#### WHAT TO DO:
In the listing that follows, how many lines have the word "assert" in them? Give only the number.

#### RECORDS SHOWN:

--------------------

Lemma stop_ok now d : ok now d -> ok now (msc_stop d).
Proof.
  intros Hd. unfold msc_stop. set (d1 := if in_rl _ _ then _ else d).
  assert (H1 : ok now d1).
  { subst d1. destruct (in_rl _ _); [|done]. apply run_ok_algo; try done.
    - apply (run_ok_algo_ok _ _ Hd).
    - by right; left.
    - intros Hb. destruct (ro_rest _ _ _ _ _ _ Hd Hb) as (? & ? & ? & _). split_and!; auto. }
  clearbody d1. destruct (_ =? 1); [|done]. apply run_ok_algo; try done.
  - apply (run_ok_algo_ok _ _ H1).
  - by right; left.
  - intros Hb. destruct (ro_rest _ _ _ _ _ _ H1 Hb) as (? & ? & ? & _). split_and!; auto.
Qed.

Lemma core_votes d : same_core d (vote_fcc (vote_fv d)).
Proof. unfold vote_fcc, vote_fv. destruct (_ || _); by split. Qed.

Lemma fan_total now d g : ok now d -> exists l, fan_calculate_level d g = Ret l.
Proof.
  intros [(t0 & _ & Hd) _ _ _ _ _ _]. pose proof (do_env _ _ _ Hd) as He.
  unfold fan_calculate_level. destruct (_ =? 1); [eauto|].
  assert (Hf : exists l, fan_bt_calculate_level d g = Ret l).
  { unfold fan_bt_calculate_level.
    assert (Ht : exists t, gbatt_get_temp d g = Ret t).
    { unfold gbatt_get_temp. destruct (negb _); [eauto|]. by apply raw_temp_total. }
    destruct Ht as ([t|] & ->); run; [|eauto]. pose proof (eo_fan _ He) as Hl.
    destruct (e_fan_bt_limits (d_env d)) as [|l0 [|l1 [|l2 [|l3 l]]]]; try done.
    unfold at_. cbn.
    change (Z.to_nat 0) with 0%nat. change (Z.to_nat 1) with 1%nat.
    change (Z.to_nat 2) with 2%nat. change (Z.to_nat 3) with 3%nat. cbn.
    destruct (t <=? l0), (t <=? l1), (t <=? l2), (t <=? l3); by eexists. }
  destruct Hf as (l & ->). run. destruct (_ || _); eauto.
Qed.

--------------------

#### WRITTEN RESPONSE:
3